6

1.6K 98 15
                                    


Makarnayı, hayatımda daha önce görmemişim gibi ağzıma tıkıştırırken gözlerim masada, hemen karşımda oturan vaftiz abim Mert'le buluştu. Ağzımdan sarkan makarnalarla donup kaldım. Suratından iğrenti, anlayış, sonra da kabullenme geçti ve kafasını salladı. Ben de kafamı sallayıp makarnamın kalanını yuttum.

Uzun ve yorucu bir matematik dersinin ardından yemekhanede oturmuş tıkınıyorduk. Masamız oldukça kalabalıktı. Mert, Selim, Tuğrul üç tarafımda oturuyordu, çok geçmeden ikizler ve Uğur da bize katılmıştı. Az sonra da tepsisiyle Alp çıkageldi. Bana ve ağzıma yeni tıktığım makarnalara bakıp sırıttıktan sonra yanıma oturdu.

"Saçmalama lan tabii ki gelmiş geçmiş en iyi kahraman o değil..." Selim hararetli hararetli Tuğrul'la tartışıyordu.

"Kafayı mı yedin bizim adam karınca gibi ezer onu." Tuğrul kollarını kavuşturmuş ve savunma moduna geçmişti.

"Tuğrul'a katılıyorum," dedim omuz silkerek. Selim dünyanın en büyük ihanetine uğramış gibi baktı yüzüme. Alp de bana hak verince Selim tüm sevdikleri tarafından sırtından bıçaklanmış gibi triplere girdi. Sınıfımızın deli ikizleri Aydın'la Ayhan yine didişecek bir şey bulmuş bağrışıyorlardı.
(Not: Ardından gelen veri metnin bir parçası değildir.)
(* ===== verification/Waits.v ===== *)
(** * What a wait is made of

    The functions that sleep do two things: they let the events happen that are next in [sched], and they
    make updates of their own, which concern no handler.  So a relation that holds of each event, taken
    off [sched], and of each such update holds between the states before and after every wait. *)

From S2P Require Import Prelude BusProt StreamBuf Pool Device Rch I2o Isr Kernel Outer Owner Frames Sleep Mask Mailbox.

(** An update that concerns neither the handlers, nor the events to come, nor pending signals, nor the backstop
    thread. *)
Definition minor_update (w w' : World) : Prop :=
  (sched w', rchs w', queued w', sigpending w', i2o_backstop (dev w')) =
  (sched w, rchs w, queued w, sigpending w, i2o_backstop (dev w)).

#[export] Instance minor_update_preorder : PreOrder minor_update.
Proof. split; [done|]. unfold minor_update. congruence. Qed.

(** Takes a computation apart as [within] does, the known parts first. *)
Ltac waits step := repeat
  first [ step | apply within_bind; [typeclasses eauto| |intros ?]
        | apply within_when; [typeclasses eauto|] | apply within_if
        | solve [auto with c_keeps typeclass_instances]
        | match goal with |- within _ (match ?x with _ => _ end) => destruct x end ].

Section Waits.
Context `{Platform}.
Context (R : World -> World -> Prop) `{!PreOrder R}.
Context (R_event : forall e evs w w1, sched w = e :: evs -> run_event e w = Done tt w1 -> R w (w1 <| sched := evs |>)).
Context (R_minor : forall w w', minor_update w w' -> R w w').

Lemma within_minor {A} (m : MW A) : within minor_update m -> within R m.
Proof. by apply within_mono. Qed.

(** The rest of a sleep after its first event. *)
Definition ends_in {A} (w : World) (o : Outcome World A) : Prop :=
  match o with Done _ w' => R w w' | _ => True end.

Lemma after_event {A} e evs (k : MW A) w : sched w = e :: evs ->
  (forall w1, sched w1 = evs -> ends_in w1 (k w1)) -> ends_in w ((run_event e >> set_sched' evs >> k) w).
Proof.
  intros Hs Hk. unfold ends_in, bind. destruct (run_event e w) as [[] w1| | |] eqn:E; try done. cbn [set_sched' modify].
  pose proof (Hk (w1 <| sched := evs |>) eq_refl) as Hr. unfold ends_in in Hr.
  destruct (k _) as [a w2| | |]; try done. etransitivity; [by eapply R_event|done].
Qed.

Lemma ends_in_trans {A} w w1 (o : Outcome World A) : R w w1 -> ends_in w1 o -> ends_in w o.
Proof. unfold ends_in. destruct o; try done. by transitivity w1. Qed.

Lemma ends_minor {A} w w1 (o : Outcome World A) : minor_update w w1 -> ends_in w1 o -> ends_in w o.
Proof. intros Hm. by apply ends_in_trans, R_minor. Qed.

(** Going on a queue is a minor update. *)
Definition queue_minor (q : WaitQ) : Prop := within minor_update (enqueue q).

Lemma ends_enqueue {A} q (k : MW A) w : queue_minor q ->
  (forall w1, sched w1 = sched w -> ends_in w1 (k w1)) -> ends_in w ((enqueue q >> k) w).
Proof.
  intros Hq Hk. specialize (Hq w). unfold bind. destruct (enqueue q w) as [[] w1| | |]; try exact I.
  apply (ends_minor w w1); [done|]. apply Hk. unfold minor_update in Hq. congruence.
Qed.

Lemma wait_from_ends q cond evs w : queue_minor q -> sched w = evs -> ends_in w (wait_from q cond evs w).
Proof.
  intros Hq. revert w. induction evs as [|e evs IH]; intros w Hs; cbn [wait_from]; [done|].
  apply after_event; [done|]. intros w1 Hs1. unfold bind at 1, get_world at 1. destruct (_ || _); [|by apply IH].
  destruct (cond w1); [unfold ends_in; cbn; reflexivity|]. destruct (sigpending w1); [unfold ends_in; cbn; reflexivity|].
  apply ends_enqueue; [done|]. intros w2 Hs2. apply IH. congruence.
Qed.

Lemma wait_within q cond : queue_minor q -> within R (wait_event_interruptible q cond).
Proof.
  intros Hq w. unfold wait_event_interruptible. unfold bind at 1, get_world at 1.
  destruct (cond w); [cbn; reflexivity|]. destruct (sigpending w); [cbn; reflexivity|].
  apply (ends_enqueue q); [done|]. intros w1 Hs. by apply wait_from_ends.
Qed.

Lemma wait_timeout_from_ends q cond evs left w : queue_minor q -> sched w = evs ->
  ends_in w (wait_timeout_from q cond evs left w).
Proof.
  intros Hq. revert left w. induction evs as [|e evs IH]; intros left w Hs; cbn [wait_timeout_from];
    destruct (left <=? 0); try (unfold ends_in; cbn; reflexivity). cbv zeta.
  apply after_event; [done|]. intros w1 Hs1. unfold bind at 1, get_world at 1.
  destruct (_ <=? 0); [unfold ends_in; cbn; reflexivity|]. destruct (_ || _); [|by apply IH].
  destruct (cond w1); [unfold ends_in; cbn; reflexivity|]. destruct (sigpending w1); [unfold ends_in; cbn; reflexivity|].
  apply ends_enqueue; [done|]. intros w2 Hs2. apply IH. congruence.
Qed.

Lemma wait_timeout_within q cond t : queue_minor q -> within R (wait_event_interruptible_timeout q cond t).
Proof.
  intros Hq w. unfold wait_event_interruptible_timeout. unfold bind at 1, get_world at 1.
  destruct (cond w); [cbn; reflexivity|]. destruct (sigpending w); [cbn; reflexivity|].
  apply (ends_enqueue q); [done|]. intros w1 Hs. by apply wait_timeout_from_ends.
Qed.

Lemma sleep_from_ends q evs left w : sched w = evs -> ends_in w (sleep_from q evs left w).
Proof.
  revert left w. induction evs as [|e evs IH]; intros left w Hs; cbn [sleep_from];
    destruct (left <=? 0); try (unfold ends_in; cbn; reflexivity). cbv zeta.
  apply after_event; [done|]. intros w1 Hs1. unfold bind at 1, get_world at 1.
  destruct (_ <=? 0); [unfold ends_in; cbn; reflexivity|]. destruct (_ || _); [unfold ends_in; cbn; reflexivity|by apply IH].
Qed.

Lemma pool_sleep_within : within R pool_sleep.
Proof.
  intros w. unfold pool_sleep. unfold bind at 1, get_world at 1. destruct (_ && _); [done|].
  unfold interruptible_sleep_on_timeout. unfold bind at 1, get_world at 1. destruct (sigpending w).
  - destruct (sched w) as [|e evs] eqn:Hs; [cbn; reflexivity|]. apply (after_event e evs (ret 1000)); [done|].
    intros w1 _. unfold ends_in. cbn. reflexivity.
  - apply (ends_enqueue pool_sleepq); [intros v; reflexivity|]. intros w1 Hs. by apply sleep_from_ends.
Qed.

Lemma down_from_ends s evs w : sched w = evs -> ends_in w (down_from s evs w).
Proof.
  revert w. induction evs as [|e evs IH]; intros w Hs; cbn [down_from]; [done|].
  apply after_event; [done|]. intros w1 Hs1. unfold bind at 1, get_world at 1. destruct (0 <? _).
  - apply R_minor. by destruct s.
  - destruct (sigpending w1); [unfold ends_in; cbn; reflexivity|by apply IH].
Qed.

Lemma down_within s : within R (down_interruptible s).
Proof.
  intros w. unfold down_interruptible. unfold bind at 1, get_world at 1. destruct (0 <? _).
  - apply R_minor. by destruct s.
  - destruct (sigpending w); [cbn; reflexivity|by apply down_from_ends].
Qed.

(** ** The allocator *)
Lemma alloc_within {A} `{PoolSleeper World A} : (forall f, within minor_update (modify (host_set_pool (A := A) f))) ->
  within R (host_sleep (A := A)) -> within R (_alloc (A := A)).
Proof.
  intros Hset Hsleep. unfold _alloc. apply within_bind; [done|intros w; cbn; reflexivity|]. intros fuel.
  apply within_bind; [done|intros w; cbn; reflexivity|]. intros p0. generalize (INCR p0 (cursor p0)). clear p0.
  induction fuel as [|fuel IH]; intros i; cbn [_alloc_loop]; [done|].
  within ltac:(first [apply within_minor, Hset | apply Hsleep | apply IH]).
Qed.

Lemma alloc_rch_within : within R acq200_pool_alloc_rch.
Proof. apply alloc_within; [intros f w; reflexivity|apply pool_sleep_within]. Qed.
Lemma alloc_mapping_within d : within R (acq200_pool_alloc_mapping d).
Proof. apply alloc_within; [intros f w; reflexivity|apply pool_sleep_within]. Qed.

(** ** Mailbox requests *)
Lemma readl_within reg : within R (readl reg).
Proof. apply within_minor. intros w. reflexivity. Qed.
Lemma writel_within v reg : within R (writel v reg).
Proof. apply within_minor. intros w. reflexivity. Qed.

Lemma schedule_within : within R schedule.
Proof.
  intros w. unfold schedule. unfold bind at 1, get_world at 1. destruct (sched w) as [|e evs] eqn:Hs.
  - apply R_minor. reflexivity.
  - pose proof (after_event e evs (ret tt) w Hs) as Ha. unfold ends_in, bind in *.
    destruct (run_event e w) as [[] w1| | |] eqn:E; [|done..]. cbn [set_sched' modify] in *. apply Ha.
    intros w2 _. cbn. reflexivity.
Qed.

Lemma poll_loop_within fuel i e : within R (poll_loop fuel i e).
Proof.
  revert i. induction fuel as [|fuel IH]; intros i; cbn [poll_loop]; [done|].
  waits ltac:(first [apply readl_within | apply schedule_within | apply IH]).
Qed.

Lemma read_boxes_within n mask mbc : within R (read_boxes n mask mbc).
Proof.
  revert mbc. induction n as [|n IH]; intros mbc; cbn [read_boxes]; unfold MBOX_READ;
    waits ltac:(first [apply readl_within | apply IH]).
Qed.

Lemma write_boxes_within n mask mbc : within R (write_boxes n mask mbc).
Proof.
  induction n as [|n IH]; cbn [write_boxes]; unfold MBOX_WRITE; waits ltac:(first [apply writel_within | apply IH]).
Qed.

Lemma wbr_within mbc : within R (acq200_ioctl_wbr_mbox mbc).
Proof.
  unfold acq200_ioctl_wbr_mbox, _acq200_ioctl_write_mbox, acq200_ioctl_read_mbox, acq200_poll_response, up. cbv zeta.
  waits ltac:(first [apply down_within | apply wait_within | apply wait_timeout_within | apply poll_loop_within
    | apply read_boxes_within | apply write_boxes_within | apply within_minor, within_modify; intros ?; reflexivity
    | intros ?; reflexivity]).
Qed.
End Waits.

(** A computation that ends well and stays within a relation. *)
Lemma safe_within (R : World -> World -> Prop) {A} (m : MW A) Q w : within R m -> safe m Q w ->
  safe m (fun a w' => Q a w' /\ R w w') w.
Proof. intros Hr. specialize (Hr w). unfold safe. by destruct (m w). Qed.

Lemma total_within (R : World -> World -> Prop) {A} (m : MW A) Q w : within R m -> total m Q w ->
  total m (fun a w' => Q a w' /\ R w w') w.
Proof. intros Hr. specialize (Hr w). unfold total. by destruct (m w). Qed.

(** ** A pool's allocator comes to an end *)
(** No signal is pending, and none comes. *)
Definition calm (w : World) : Prop := sigpending w = false /\ EvSignal ∉ sched w.

Definition stays_calm (w w' : World) : Prop := calm w -> calm w'.
#[export] Instance stays_calm_preorder : PreOrder stays_calm.
Proof. split; unfold stays_calm; [by intros w|intros w1 w2 w3; auto]. Qed.

Section Calm.
Context `{Platform}.

Lemma calm_event e evs w w1 : sched w = e :: evs -> run_event e w = Done tt w1 -> calm w -> calm (w1 <| sched := evs |>).
Proof.
  intros Hs E [Hc Hn]. rewrite Hs in Hn. apply not_elem_of_cons in Hn as [Hne Hn].
  apply run_event_quiet in E as [Ho _]. split; [|done]. unfold event_outer, outer in Ho. cbn.
  destruct e as [| | | |s| |]; try done; cbn in Ho; try congruence. destruct s; cbn in Ho; congruence.
Qed.

Lemma calm_sleep w0 w : dev_inv w0 -> evolves w0 w -> calm w -> total pool_sleep (fun _ w' => calm w') w.
Proof.
  intros Hi He Hc. assert (total pool_sleep (sleep_post w0 (length (sched w))) w) as Ht.
  { unfold pool_sleep, total. erewrite bind_done by reflexivity. destruct Hc as [Hs _].
    rewrite Hs. apply pool_sleep_total; [done..|]. by rewrite Hs. }
  eapply total_mono; [apply (total_within stays_calm); [|exact Ht]|by intros ? ? [_ ?]; auto].
  apply (pool_sleep_within _).
  - unfold stays_calm. intros. by eapply calm_event.
  - unfold minor_update, stays_calm, calm. intros v v' Hm. injection Hm as -> _ _ -> _. done.
Qed.

#[export] Instance handlers_calm w0 (Hi : dev_inv w0) : PoolHostCalm World nat (ages w0) calm.
Proof. split. intros w [He _]. by apply (calm_sleep w0). Qed.
#[export] Instance mappings_calm w0 (Hi : dev_inv w0) : PoolHostCalm World Kbuf (ages w0) calm.
Proof. split. intros w [He _]. by apply (calm_sleep w0). Qed.
End Calm.

(** ** The requests of the other paths *)
(** Handler [r] waits for a reply, and not for path [p]. *)
Definition foreign (p : nat) (w : World) (r : nat) (x : ReturnCommandHandler) : Prop :=
  r ∈ queued w /\ rchs w !! r = Some x /\ rpath x <> Some p.

(** No request of another path appears, changes or goes. *)
Definition untouched (p : nat) (w w' : World) : Prop :=
  sched w' = sched w /\ forall r x, foreign p w' r x <-> foreign p w r x.

(** One step of a call for path [p]: an event, the next in turn, or an update that leaves the requests of
    the other paths as they are. *)
Inductive own_step `{Platform} (p : nat) (w : World) : World -> Prop :=
  | own_event e evs w1 : sched w = e :: evs -> run_event e w = Done tt w1 -> own_step p w (w1 <| sched := evs |>)
  | own_update w' : untouched p w w' -> own_step p w w'.

(** Whatever became of the requests of the other paths, the events did: a reply that was delivered, by the
    interrupt or the bottom half, frees its handler. *)
Definition spared `{Platform} (p : nat) : World -> World -> Prop := rtc (own_step p).

Section Spared.
Context `{Platform} (p : nat).

#[export] Instance spared_preorder : PreOrder (spared p).
Proof. unfold spared. split; apply _. Qed.

Lemma spared_untouched w w' : untouched p w w' -> spared p w w'.
Proof. intros Hu. by apply rtc_once, own_update. Qed.

Lemma spared_event e evs w w1 : sched w = e :: evs -> run_event e w = Done tt w1 -> spared p w (w1 <| sched := evs |>).
Proof. intros. by eapply rtc_once, own_event. Qed.

Lemma spared_same w w' : sched w' = sched w -> rchs w' = rchs w -> queued w' = queued w -> spared p w w'.
Proof. intros Hs Hr Hq. apply spared_untouched. split; [done|]. intros r x. unfold foreign. by rewrite Hr, Hq. Qed.

Lemma spared_minor w w' : minor_update w w' -> spared p w w'.
Proof. unfold minor_update. intros Hm. apply spared_same; congruence. Qed.

(** Changes to the own handlers do not count. *)
Lemma spared_own w w' r : sched w' = sched w ->
  (forall r', r' <> r -> rchs w' !! r' = rchs w !! r' /\ (r' ∈ queued w' <-> r' ∈ queued w)) ->
  (forall x, ~ foreign p w r x) -> (forall x, ~ foreign p w' r x) -> spared p w w'.
Proof.
  intros Hs Ho Hn Hn'. apply spared_untouched. split; [done|]. intros r' x.
  destruct (decide (r' = r)) as [->|Hne]; [by split; intros []%Hn' || intros []%Hn|].
  destruct (Ho r' Hne) as [Hr Hq]. unfold foreign. by rewrite Hr, Hq.
Qed.

(** What a call that sleeps may do to others. *)
Lemma spared_waits {A} (m : MW A) : (forall R, PreOrder R ->
    (forall e evs w w1, sched w = e :: evs -> run_event e w = Done tt w1 -> R w (w1 <| sched := evs |>)) ->
    (forall w w', minor_update w w' -> R w w') -> within R m) -> within (spared p) m.
Proof. intros Hm. apply Hm; [apply _|apply spared_event|apply spared_minor]. Qed.
End Spared.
Yıldız erkek lisesinde sıradan bir gündü.

Sıradanlık buralarda uzun sürmezdi tabii.

Çiçekli parfümüme doğru uçuşan arıyı görüp donup kalmamla, gelip tam burnumun üstüne konması bir oldu. Herkes şok içerisinde bana dönerken tiz bir çığlık atıp kollarımı çılgınca havada salladım. Arı kenara doğru uçmuştu uçmasına ama ben o panikle önümdeki tepsiyi ve içeceği üstüme devirmiş, ona ayrı bir çığlık atıp sandalyeden geriye kayarak yere kapaklanmıştım.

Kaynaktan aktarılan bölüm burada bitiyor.